Minimum wage in the state will increase to $5.85 per hour effective Tuesday, up from $5.15 now. It will rise again by 70 cents in 2008 to $6.55 and 70 more cents in 2009 to $7.25.
But with Utah's economy booming and an unemployment rate at 2.6 percent, few employers in the area pay minimum wage. Mark Knold, chief economist for the Utah Department of Workforce Services, said that in 2005, only 7,000 people earned minimum wage in the state, or 0.5 percent of the employed population.
Knold said now is the best time in Utah to have the minimum wage increase because it will have "no economic effect." During the process of passing the bill, the Bush administration had hoped to provide a provision for small-business owners who might be negatively affected by the hike. Knold, however, said a higher minimum wage won't have negative effects for business owners in Utah.
"The reality of it is in this explosive economy we have, (business owners) are having to pay more than minimum wage, and they're still in business," he said. "I don't think it's a very stressful thing to businesses."

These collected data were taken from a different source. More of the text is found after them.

(* ===== verification/Watchdog.v ===== *)
(** * Watchdog: the table of running brokers ([supervisor_watchdog.rs])

    The service keeps, for every session it started, the sole authority over
    one unreaped child. Sessions are entries in a table; the caller holds
    guards on them: a pending session until its launch is traced, then a
    pending delivery until the client was told. Entries are shared
    ([Rc<RefCell<..>>]) between the table and the guards, so they live in a heap
    and both refer to them by location; a cell counts the [Ref]s that are held
    on it. [wd_events] is not in the code: it is the effects so far, in order.

    [std::process::abort] is [Panic]. Two kinds of abort leave an event: one of
    the authority, which may end the process when it cannot reap, and a mutable
    borrow of an entry on which a [Ref] is held. *)

From stdpp Require Import gmap.
From S2P Require Import Prelude Tools Native SupervisorWire Supervisor BrokerReport.

#[export] Instance byte_countable : Countable byte.
Proof. refine (inj_countable Byte.to_N Byte.of_N _). intros b. apply Byte.of_to_N. Defined.

(** ** Data *)

Definition MAX_LIVE_SESSIONS : Z := 64.
Definition MAX_SESSIONS_PER_SERVICE_GENERATION : Z := 4096.

Inductive WatchdogStateError :=
| Watchdog_CapacityExceeded
| Watchdog_UnknownSession
| Watchdog_WrongConnection
| Watchdog_InvalidTransition
| Watchdog_DeadlineExpired
| Watchdog_BrokerActivationFailed
| Watchdog_BrokerResumeFailed.

Inductive TerminationReason :=
| LaunchAbandoned
| ClientDisconnected
| DeadlineExpired
| ClientRequested
| UnexpectedBrokerStop
| ProtocolViolation
| SpawnResultUndeliverable.

Inductive BrokerPhase :=
| Starting
| Traced
| ReadyCommitted
| TerminationRequired (reason : TerminationReason)
| Reaping (reason : TerminationReason)
| Reaped (reason : TerminationReason).

#[export] Instance WatchdogStateError_eq_dec : EqDecision WatchdogStateError.
Proof. solve_decision. Defined.
#[export] Instance TerminationReason_eq_dec : EqDecision TerminationReason.
Proof. solve_decision. Defined.
#[export] Instance BrokerPhase_eq_dec : EqDecision BrokerPhase.
Proof. solve_decision. Defined.

(** A [FreshSessionId] and its [SessionHandle] are the bytes they wrap. *)
Definition FreshSessionId_from_fresh_random (value : bytes) : res WatchdogStateError bytes :=
  if bool_decide (value = zeros 32) then Err Watchdog_UnknownSession else Ok value.

(** The platform's authority over one child, and the child it stands for. A
    [ReapedBroker] is the success of a method that returns one. *)
Class ExactBrokerAuthority (A W F : Type) := {
  exact_child : A -> Z;
  activate_after_registration : stm (A * W) F unit;
  terminate_and_reap : TerminationReason -> stm (A * W) F unit;
  emergency_terminate_and_reap : option TerminationReason -> stm (A * W) Empty_set unit
}.

Class RegisteredLaunchEffect (L : Type) := {
  connection_identity : L -> Z;
  launch_deadline : L -> Z
}.

#[export] Instance ValidatedSpawn_effect : RegisteredLaunchEffect ValidatedSpawn :=
  { connection_identity spawn := vp_connection_identity (vs_peer spawn);
    launch_deadline spawn := db_local (vs_deadline spawn) }.

(** One prepared Ready reply: at most one nonblocking send. *)
Class NonblockingReadySend (M W X : Type) := {
  send_cleanup_reason : X -> TerminationReason;
  send_once : M -> bytes -> Z -> Z -> stm W X unit
}.

Record ExactBroker (A : Type) := { eb_authority : A; eb_armed : bool }.
Arguments eb_authority {A} _.
Arguments eb_armed {A} _.

Definition from_unreaped_direct_child {A} (authority : A) : ExactBroker A :=
  {| eb_authority := authority; eb_armed := true |}.

Record AtomicallySpawnedBroker (L A R : Type) := {
  sb_session : bytes;
  sb_launch : L;
  sb_broker : ExactBroker A;
  sb_report : R
}.
Arguments sb_session {L A R} _.
Arguments sb_launch {L A R} _.
Arguments sb_broker {L A R} _.
Arguments sb_report {L A R} _.

Record RegisteredLaunch (L : Type) := {
  rg_handle : bytes;
  rg_connection : Z;
  rg_deadline : Z;
  rg_launch : L
}.
Arguments rg_handle {L} _.
Arguments rg_connection {L} _.
Arguments rg_deadline {L} _.
Arguments rg_launch {L} _.

Record RegisteredSession (L R : Type) := {
  rs_handle : bytes;
  rs_launch : RegisteredLaunch L;
  rs_report : R
}.
Arguments rs_handle {L R} _.
Arguments rs_launch {L R} _.
Arguments rs_report {L R} _.

Record TraceEstablished := { te_handle : bytes; te_connection : Z; te_resume : option BrokerResumeSender }.

Definition from_authenticated_broker_report (report : AuthenticatedBrokerTraceReport) : TraceEstablished :=
  {| te_handle := ab_handle report; te_connection := ab_connection report; te_resume := Some (ab_resume report) |}.

Record ReadySessionProof := { rp_handle : bytes; rp_connection : Z; rp_resume : option BrokerResumeSender }.

Record PendingReadyDelivery := {
  pd_entry : nat;
  pd_proof : option ReadySessionProof;
  pd_cleanup_reason : TerminationReason
}.

Record PendingRegisteredSession (L R : Type) := {
  ps_entry : nat;
  ps_handle : bytes;
  ps_connection : Z;
  ps_launch : option (RegisteredLaunch L);
  ps_report : option R;
  ps_trace : option TraceEstablished;
  ps_cleanup_reason : TerminationReason;
  ps_armed : bool
}.
Arguments ps_entry {L R} _.
Arguments ps_handle {L R} _.
Arguments ps_connection {L R} _.
Arguments ps_launch {L R} _.
Arguments ps_report {L R} _.
Arguments ps_trace {L R} _.
Arguments ps_cleanup_reason {L R} _.
Arguments ps_armed {L R} _.

Record RegisteredLaunchPermit (L : Type) := { rl_entry : nat; rl_launch : RegisteredLaunch L }.
Arguments rl_entry {L} _.
Arguments rl_launch {L} _.

Record WatchdogEntry (A : Type) := {
  we_handle : bytes;
  we_connection : Z;
  we_deadline : Z;
  we_broker : option (ExactBroker A);
  we_phase : BrokerPhase
}.
Arguments we_handle {A} _.
Arguments we_connection {A} _.
Arguments we_deadline {A} _.
Arguments we_broker {A} _.
Arguments we_phase {A} _.

Record Cell (A : Type) := { cell_entry : WatchdogEntry A; cell_readers : nat }.
Arguments cell_entry {A} _.
Arguments cell_readers {A} _.

Inductive WatchdogEvent :=
| Activated (child : Z) (ok : bool)
| Terminated (child : Z) (reason : TerminationReason) (ok : bool)
| EmergencyReaped (child : Z) (reason : option TerminationReason)
| ReadySent (handle : bytes) (connection : Z) (ok : bool)
| Resumed (handle : bytes) (ok : bool)
| Committed (handle : bytes)
| AuthorityAborted (child : Z)
| BorrowConflict (location : nat).

Record WatchdogTable (A W : Type) := {
  wd_heap : gmap nat (Cell A);
  wd_live : gmap bytes nat;
  wd_tombstones : gset bytes;
  wd_events : list WatchdogEvent;
  wd_world : W
}.
Arguments wd_heap {A W} _.
Arguments wd_live {A W} _.
Arguments wd_tombstones {A W} _.
Arguments wd_events {A W} _.
Arguments wd_world {A W} _.

Definition WatchdogTable_new {A W} (w : W) : WatchdogTable A W :=
  {| wd_heap := ∅; wd_live := ∅; wd_tombstones := ∅; wd_events := []; wd_world := w |}.

(** ** The table as a state *)

Section Operations.
Context {A W F L R M X : Type} {C : Clock W} {B : ExactBrokerAuthority A W F} {EF : RegisteredLaunchEffect L}
  {N : NonblockingReadySend M W X}.

Abbreviation WD := (WatchdogTable A W).

Definition with_heap (heap : gmap nat (Cell A)) (self : WD) : WD :=
  {| wd_heap := heap; wd_live := wd_live self; wd_tombstones := wd_tombstones self;
     wd_events := wd_events self; wd_world := wd_world self |}.
Definition with_live (live : gmap bytes nat) (self : WD) : WD :=
  {| wd_heap := wd_heap self; wd_live := live; wd_tombstones := wd_tombstones self;
     wd_events := wd_events self; wd_world := wd_world self |}.
Definition with_tombstones (tombstones : gset bytes) (self : WD) : WD :=
  {| wd_heap := wd_heap self; wd_live := wd_live self; wd_tombstones := tombstones;
     wd_events := wd_events self; wd_world := wd_world self |}.
Definition with_world (w : W) (self : WD) : WD :=
  {| wd_heap := wd_heap self; wd_live := wd_live self; wd_tombstones := wd_tombstones self;
     wd_events := wd_events self; wd_world := w |}.
Definition record_event (event : WatchdogEvent) (self : WD) : WD :=
  {| wd_heap := wd_heap self; wd_live := wd_live self; wd_tombstones := wd_tombstones self;
     wd_events := wd_events self ++ [event]; wd_world := wd_world self |}.

Section Polymorphic.
Context {E : Type}.

Definition abort {T} : stm WD E T := slift Panic.

(** [Instant::now]. *)
Definition clock_now : stm WD E Z :=
  fun self => let '(now, w) := instant_now (wd_world self) in (Ok now, with_world w self).

(** [try_borrow] and [try_borrow_mut] with their [abort]. Every [RefMut] of the
    code ends before another borrow begins, so that only a [Ref] that a guard
    holds can be in the way of a mutable borrow. *)
Definition borrow (location : nat) : stm WD E (WatchdogEntry A) :=
  let! self := sget in slift (expect (cell_entry <$> wd_heap self !! location)).

Definition borrow_mut (location : nat) : stm WD E (WatchdogEntry A) :=
  let! self := sget in
  let! cell := slift (expect (wd_heap self !! location)) in
  if (0 <? cell_readers cell)%nat then smodify (record_event (BorrowConflict location)) >>! abort
  else sret (cell_entry cell).

Definition put_entry (location : nat) (entry : WatchdogEntry A) : stm WD E unit :=
  smodify (fun self => with_heap
    (alter (fun cell => {| cell_entry := entry; cell_readers := cell_readers cell |}) location (wd_heap self)) self).

Definition with_phase (phase : BrokerPhase) (self : WatchdogEntry A) : WatchdogEntry A :=
  {| we_handle := we_handle self; we_connection := we_connection self; we_deadline := we_deadline self;
     we_broker := we_broker self; we_phase := phase |}.
Definition with_broker (broker : option (ExactBroker A)) (self : WatchdogEntry A) : WatchdogEntry A :=
  {| we_handle := we_handle self; we_connection := we_connection self; we_deadline := we_deadline self;
     we_broker := broker; we_phase := we_phase self |}.

(** The entry at [location], which the caller takes to be that of [handle]. *)
Definition bound_entry (location : nat) (handle : bytes) (connection : Z) : stm WD E (WatchdogEntry A) :=
  let! entry := borrow location in
  if negb (bool_decide (we_handle entry = handle)) || negb (we_connection entry =? connection)
  then abort else sret entry.

(** A call of the authority: its success or failure, and the authority after;
    or the end of the process. *)
Definition call_authority {G} (event : bool -> WatchdogEvent) (method : stm (A * W) G unit) (authority : A)
  : stm WD E ((unit + G) * A) :=
  fun self =>
    match method (authority, wd_world self) with
    | (Ok _, (authority, w)) => (Ok (inl tt, authority), record_event (event true) (with_world w self))
    | (Err e, (authority, w)) => (Ok (inr e, authority), record_event (event false) (with_world w self))
    | (Panic, (_, w)) => (Panic, record_event (AuthorityAborted (exact_child authority)) (with_world w self))
    end.

(** [Drop for ExactBroker]. *)
Definition drop_broker (broker : ExactBroker A) : stm WD E unit :=
  if eb_armed broker
  then let! _ := call_authority (fun _ => EmergencyReaped (exact_child (eb_authority broker)) None)
                                (emergency_terminate_and_reap None) (eb_authority broker) in
       sret tt
  else sret tt.

(** The reason that takes effect: the first one that was recorded. *)
Definition effective (phase : BrokerPhase) (reason : TerminationReason) : TerminationReason :=
  match phase with TerminationRequired existing => existing | _ => reason end.

Definition still_reaping (reason : TerminationReason) (entry : WatchdogEntry A) : bool :=
  bool_decide (we_phase entry = Reaping reason) && negb (bool_decide (is_Some (we_broker entry))).

Definition emergency_terminate_entry (location : nat) (handle : bytes) (connection : Z)
  (reason : TerminationReason) : stm WD E unit :=
  let! entry := borrow_mut location in
  if negb (bool_decide (we_handle entry = handle)) || negb (we_connection entry =? connection) then abort else
  match we_phase entry with
  | Reaped _ => sret tt
  | Reaping _ => abort
  | Starting | Traced | ReadyCommitted | TerminationRequired _ =>
      let effective_reason := effective (we_phase entry) reason in
      put_entry location (with_broker None (with_phase (Reaping effective_reason) entry)) >>!
      let! broker := slift (expect (we_broker entry)) in
      let! _ := call_authority
        (fun _ => EmergencyReaped (exact_child (eb_authority broker)) (Some effective_reason))
        (emergency_terminate_and_reap (Some effective_reason)) (eb_authority broker) in
      let! entry := borrow_mut location in
      if negb (still_reaping effective_reason entry) then abort else
      put_entry location (with_phase (Reaped effective_reason) entry)
  end.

Mark Hale, executive officer and legal counsel for Hires Big H, said most businesses have to pay employees more than minimum wage due to the current scramble for workers. Marc Greeley, owner of Connie's Pizza in Salt Lake City, agrees.
The minimum wage, he said, "doesn't mess with me at all. I can't image anyone paying minimum wage."
The majority of businesses fall under the umbrella of the federal minimum wage law, but the Utah Labor Commission has to make a state rule reflecting the federal law, said Robyn Barkdull, spokeswoman for the commission. But because Congress passed the law so late, the commission didn't have time to review the law and create a new rule. The Utah rule will be in effect Sept. 8.
Barkdull said that although the actual Utah rule won't go into effect until September, it "won't directly effect anyone."
"Really it's a formality to make our statute the same," she said.States can choose to raise their own minimum wages, but they must comply with the federal law if their minimum wage is lower than the federal minimum. Utah chose to stick with the federal minimum wage instead of choosing to look at the issue on its own, Barkdull said.